Order from Chaos: Linnaeus Disposes

This online exhibition, curated by the library of the Hunt Institute of Botanical Documentation, provides an in-depth overview of Carolus Linnaeus (1707–1778) and his achievements.

Linnaeus (also known as Carl von Linné) was a Swedish botanist, physician, and zoologist whose work laid the foundations of modern biological systematics and nomenclature. Long before Linnaeus, classical science was important in the shaping of subsequent science in the West. Transmitted through the cultures of the Mediterranean area, classical science was recovered during the Renaissance and ensuing Scientific Revolution, and undergirded the search for a new botanical system. Drawing on the work of his predecessors and contemporaries, Linnaeus developed a coherent system for describing, classifying and naming organisms.

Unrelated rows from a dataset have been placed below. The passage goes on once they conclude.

Lemma subscript_no_TypeError {A} (l : list A) i : subscript l i <> Raise TypeError.
Proof. unfold subscript. destruct (l !! i); discriminate. Qed.

Lemma column_no_TypeError m i : column m i <> Raise TypeError.
Proof.
  induction m as [|row m IH]; cbn [column]; [discriminate|].
  apply rbind_no_TypeError; [apply subscript_no_TypeError | intros x].
  apply rbind_no_TypeError; [exact IH | discriminate].
Qed.

Lemma last_column_no_TypeError m : last_column m <> Raise TypeError.
Proof.
  induction m as [|row m IH]; cbn [last_column]; [discriminate|].
  apply rbind_no_TypeError; [destruct (last row); discriminate | intros x].
  apply rbind_no_TypeError; [exact IH | discriminate].
Qed.

Lemma Linear_init_forward_rows in_f out_f W b (x m : list (list Q)) :
  Linear_forward (Linear_init in_f out_f W b) x = Ok m ->
  length m = length x /\ forall r row, m !! r = Some row -> length row = out_f.
Proof.
  unfold Linear_forward, Linear_init. cbn [in_features weight bias].
  destruct (forallb _ x); [|discriminate].
  intros [= <-]. split; [apply length_map|].
  intros r row. rewrite list_lookup_fmap.
  destruct (x !! r) as [xr|]; [|discriminate]. cbn. intros [= <-].
  rewrite length_zip_with, !length_map, length_seq. lia.
Qed.

Lemma one_hot_length n j : length (one_hot n j) = n.
Proof. unfold one_hot. now rewrite length_map, length_seq. Qed.

Lemma one_hot_lookup n j i :
  (i < n)%nat -> one_hot n j !! i = Some (if (i =? j)%nat then 1 else 0).
Proof.
  intros Hi. unfold one_hot. rewrite list_lookup_fmap, lookup_seq_lt by exact Hi.
  reflexivity.
Qed.

Lemma one_hot_is_one_hot k j : (j < k)%nat -> is_one_hot k (one_hot k j).
Proof.
  intros Hj. split; [apply one_hot_length|].
  exists j. split; [exact Hj|]. intros i Hi. now apply one_hot_lookup.
Qed.
(** ** The vocabulary of loading *)

(** The frame before the last assignment of [convert_col]. *)
Definition replaced_text (col_name data_type : string) (texts : list string)
    (df : Frame) : Frame :=
  if data_type =? NUM_FORMAT then
    Loading.setcol col_name (map CStr (map (Str.replace "," ".") texts)) df
  else if data_type =? BOOL_FORMAT then
    Loading.setcol col_name (map CStr (map (Str.replace "no" "") texts)) df
  else df.

(** The nine columns of the file, as text. *)
Record TextColumns : Type := {
  t_date : list string;
  t_product : list string;
  t_value : list string;
  t_category : list string;
  t_payment_method : list string;
  t_priority : list string;
  t_my_expense : list string;
  t_fixed_expense : list string;
  t_details : list string
}.

(** The frame holds the nine columns as text (in any order, beside any
    other column). *)
Definition reads_as (df : Frame) (t : TextColumns) : Prop :=
  Loading.getcol DT_COL df = Some (map CStr (t_date t))
  /\ Loading.getcol PROD_COL df = Some (map CStr (t_product t))
  /\ Loading.getcol VAL_COL df = Some (map CStr (t_value t))
  /\ Loading.getcol CATEG_COL df = Some (map CStr (t_category t))
  /\ Loading.getcol PAY_COL df = Some (map CStr (t_payment_method t))
  /\ Loading.getcol PRIOR_COL df = Some (map CStr (t_priority t))
  /\ Loading.getcol MY_EXP_COL df = Some (map CStr (t_my_expense t))
  /\ Loading.getcol FIX_EXP_COL df = Some (map CStr (t_fixed_expense t))
  /\ Loading.getcol DETAILS_COL df = Some (map CStr (t_details t)).

(** The boolean cells of a text column. *)
Definition bool_cells (texts : list string) : list cell :=
  map (fun s => CBool (Str.truth (Str.replace "no" "" s))) texts.

(** The frame after the date, product and value columns were assigned,
    the value column either converted or left as replaced text. *)
Definition after_value (df : Frame) (t : TextColumns) (ds vs : list cell)
  : Frame :=
  Loading.setcol VAL_COL vs
    (Loading.setcol VAL_COL (map CStr (map (Str.replace "," ".") (t_value t)))
       (Loading.setcol PROD_COL (map CStr (t_product t))
          (Loading.setcol DT_COL ds df))).

Definition after_all (df : Frame) (t : TextColumns) (ds vs : list cell)
  : Frame :=
  Loading.setcol DETAILS_COL (map CStr (t_details t))
    (Loading.setcol FIX_EXP_COL (bool_cells (t_fixed_expense t))
       (Loading.setcol FIX_EXP_COL
          (map CStr (map (Str.replace "no" "") (t_fixed_expense t)))
          (Loading.setcol MY_EXP_COL (bool_cells (t_my_expense t))
             (Loading.setcol MY_EXP_COL
                (map CStr (map (Str.replace "no" "") (t_my_expense t)))
                (Loading.setcol PRIOR_COL (bool_cells (t_priority t))
                   (Loading.setcol PRIOR_COL
                      (map CStr (map (Str.replace "no" "") (t_priority t)))
                      (Loading.setcol PAY_COL
                         (map CStr (t_payment_method t))
                         (Loading.setcol CATEG_COL
                            (map CStr (t_category t))
                            (after_value df t ds vs))))))))).

(** The cell [c] is the text [s] converted to [data_type]. *)
Definition converted (P : pandas) (data_type : string) (s : string)
    (c : cell) : Prop :=
  (data_type = NUM_FORMAT
   /\ exists q, to_numeric P (Str.replace "," "." s) = Some q /\ c = CNum q)
  \/ (data_type = DATE_FORMAT
      /\ exists d, to_datetime P s DATE_STR_FMT = Some d /\ c = CDate d)
  \/ (data_type = STR_FORMAT /\ c = CStr s)
  \/ (data_type = BOOL_FORMAT
      /\ c = CBool (Str.truth (Str.replace "no" "" s))).

(** The user's own rows paid by debit or by credit. *)
Definition summarised (r : ExpenseRecord) : bool :=
  my_expense r
  && ((payment_method r =? "debit") || (payment_method r =? "credit")).

(** Nine text columns with the given dates and values. *)
Definition sample_columns (dates values : list string) : TextColumns :=
  {| t_date := dates;
     t_product := ["bread"; "gift"];
     t_value := values;
     t_category := ["food"; "food"];
     t_payment_method := ["debit"; "debit"];
     t_priority := ["yes"; "no"];
     t_my_expense := ["yes"; "no"];
     t_fixed_expense := ["nono"; "none"];
     t_details := ["-"; "birthday"] |}.

(** The frame as [read_csv] hands it over: the columns in the order of
    the file, every cell a text. *)
Definition text_frame (t : TextColumns) : Frame :=
  [ (DT_COL, map CStr (t_date t));
    (PROD_COL, map CStr (t_product t));
    (VAL_COL, map CStr (t_value t));
    (CATEG_COL, map CStr (t_category t));
    (PAY_COL, map CStr (t_payment_method t));
    (PRIOR_COL, map CStr (t_priority t));
    (MY_EXP_COL, map CStr (t_my_expense t));
    (FIX_EXP_COL, map CStr (t_fixed_expense t));
    (DETAILS_COL, map CStr (t_details t)) ].

Definition sample_text : TextColumns :=
  sample_columns ["10/02/2023"; "10/03/2023"] ["3,50"; "30"].

Definition sample_frame : Frame := text_frame sample_text.

(** A table with no row of the user paid by debit or by credit. *)
Definition others_world : World :=
  {| self := {| csv_file := "expenses.csv";
                df_exp :=
                  [ expense (mkDate 2023 10 3) "gift" 30 "food" "debit" false;
                    expense (mkDate 2023 10 4) "bus" 2 "travel" "cash" true ] |};
     stdout := [] |}.

(** * Properties *)

(** ** The sort kinds meet numpy's contract *)

Section InsertionArgsort.

Variable before : Q -> Q -> bool.
Hypothesis before_le : forall x y, before x y = true -> x <= y.
Hypothesis not_before_le : forall x y, before x y = false -> y <= x.

Let by_key (a b : nat * Q) : Prop := snd a <= snd b.

Lemma insert_pair_perm x l :
  Permutation (insert_pair before x l) (x :: l).
Proof.
  induction l as [|y l IH]; simpl; [reflexivity|].
  destruct (before (snd x) (snd y)); [reflexivity|].
  rewrite IH. apply perm_swap.
Qed.

Lemma isort_perm l :
  Permutation (fold_right (insert_pair before) [] l) l.
Proof.
  induction l as [|x l IH]; simpl; [reflexivity|].
  rewrite insert_pair_perm. now constructor.
Qed.

Lemma insert_pair_sorted x l :
  StronglySorted by_key l -> StronglySorted by_key (insert_pair before x l).
Proof.
  induction 1 as [|y l Hs IH Hy]; simpl.
  - repeat constructor.
  - destruct (before (snd x) (snd y)) eqn:E.
    + constructor; [now constructor|].
      apply before_le in E.
      constructor; [exact E|].
      eapply Forall_impl; [|exact Hy].
      intros a Ha. unfold by_key in *. now apply Qle_trans with (snd y).
    + constructor; [exact IH|].
      apply not_before_le in E.
      eapply Permutation_Forall.
      * symmetry. apply insert_pair_perm.
      * constructor; assumption.
Qed.

Lemma isort_sorted l :
  StronglySorted by_key (fold_right (insert_pair before) [] l).
Proof.
  induction l; simpl; [constructor|now apply insert_pair_sorted].
Qed.

Lemma map_fst_combine {A B} (a : list A) (b : list B) :
  List.length a = List.length b -> map fst (combine a b) = a.
Proof.
  revert b; induction a as [|x a IH]; intros [|y b] H; simpl in *;
    try discriminate; [reflexivity|].
  f_equal. apply IH. congruence.
Qed.

Lemma combine_seq_nth (ks : list Q) (start : nat) :
  Forall (fun p => nth (fst p - start) ks 0 = snd p /\ (start <= fst p)%nat)
         (combine (seq start (List.length ks)) ks).
Proof.
  revert start; induction ks as [|k ks IH]; intros start; simpl.
  - constructor.
  - constructor.
    + simpl. rewrite Nat.sub_diag. split; [reflexivity|lia].
    + eapply Forall_impl; [|apply (IH (S start))].
      intros [i q] [H1 H2]; simpl in *. split; [|lia].
      replace (i - start)%nat with (S (i - S start)) by lia. exact H1.
Qed.

Lemma insertion_argsort_perm ks :
  Permutation (insertion_argsort before ks) (seq 0 (List.length ks)).
Proof.
  unfold insertion_argsort.
  rewrite isort_perm, map_fst_combine; [reflexivity|].
  now rewrite length_seq.
Qed.

Lemma insertion_argsort_sorted ks :
  Sorted Qle (map (fun i => nth i ks 0) (insertion_argsort before ks)).
Proof.
  unfold insertion_argsort.
  set (l := fold_right _ _ _).
  assert (Hl : Forall (fun p => nth (fst p) ks 0 = snd p) l).
  { eapply Permutation_Forall; [symmetry; apply isort_perm|].
    eapply Forall_impl; [|apply (combine_seq_nth ks 0)].
    intros [i q] [H _]; simpl in *. now rewrite Nat.sub_0_r in H. }
  assert (Hs : StronglySorted by_key l) by apply isort_sorted.
  rewrite map_map.
  apply StronglySorted_Sorted.
  clearbody l. induction Hs as [|p l Hs IH Hp]; simpl; [constructor|].
  inversion Hl as [|? ? H1 H2]; subst.
  constructor; [now apply IH|].
  rewrite Forall_map.
  rewrite Forall_forall in *. intros b Hb.
  rewrite H1, (H2 b Hb). now apply Hp.
Qed.
(** The boxes and seals the encrypting collaborators [h] make are opened by
    the openers [c], whenever the keys pair up: the functional contract of
    the cipher suite. *)
Record opens {St : Type} (h : handler St) (c : Openers) : Prop := {
  opens_easy :
    forall senderKey ownPrivateKey senderEncKey recEncKey senderEncPub
           ownEncPriv message nonce box s1 s2 s3,
      fst (h (ConvertToEncryptionKey senderKey) s1) = Ok senderEncKey ->
      fst (h (PublicEd25519toCurve25519 (ed25519_Public c ownPrivateKey)) s2)
        = Ok recEncKey ->
      fst (h (BoxEasy message nonce recEncKey senderEncKey) s3) = Ok box ->
      publicToCurve25519 c senderKey = Some senderEncPub ->
      SecretEd25519toCurve25519 c ownPrivateKey = Some ownEncPriv ->
      EasyOpen c box nonce senderEncPub ownEncPriv = Some message;
  opens_seal :
    forall ownPrivateKey recEncKey ownEncPriv message sealedMessage s1 s2,
      fst (h (PublicEd25519toCurve25519 (ed25519_Public c ownPrivateKey)) s1)
        = Ok recEncKey ->
      fst (h (BoxSeal message recEncKey) s2) = Ok sealedMessage ->
      SecretEd25519toCurve25519 c ownPrivateKey = Some ownEncPriv ->
      SealOpen c sealedMessage ownEncPriv = Some message;
  opens_aead :
    forall key nonce message aad s,
      chacha_Open c key nonce (fst (h (ChachaSeal key nonce message aad) s))
        aad = Some message
}.

(** Openers for the sample collaborators: keys are their own conversions,
    [EasyOpen] checks and drops the appended nonce, [SealOpen] returns the
    sealed bytes and the AEAD open drops the sixteen tag bytes. *)
Definition demo_openers : Openers :=
  {| ed25519_Public := fun priv => priv;
     SecretEd25519toCurve25519 := fun priv => Some priv;
     publicToCurve25519 := fun pub => Some pub;
     EasyOpen := fun box nonce _ _ =>
       let n := length box - length nonce in
       if bytes_eqb (drop n box) nonce then Some (take n box) else None;
     SealOpen := fun sealedMessage _ => Some sealedMessage;
     chacha_Open := fun _ _ sealedPayload _ =>
       Some (take (length sealedPayload - 16) sealedPayload) |}.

Linnaeus’ students traveled the globe to explore and collect information and specimens. Aspects of the Linnaean system have enabled amateurs and professionals worldwide to identify, name and describe plants for more than two centuries.

The Hunt Institute of Botanical Documentation specializes in the history of botany and all aspects of plant science and serves the international scientific community through research and documentation.

This exhibition hung in the Hunt Institute gallery from April 28 to July 31, 2002.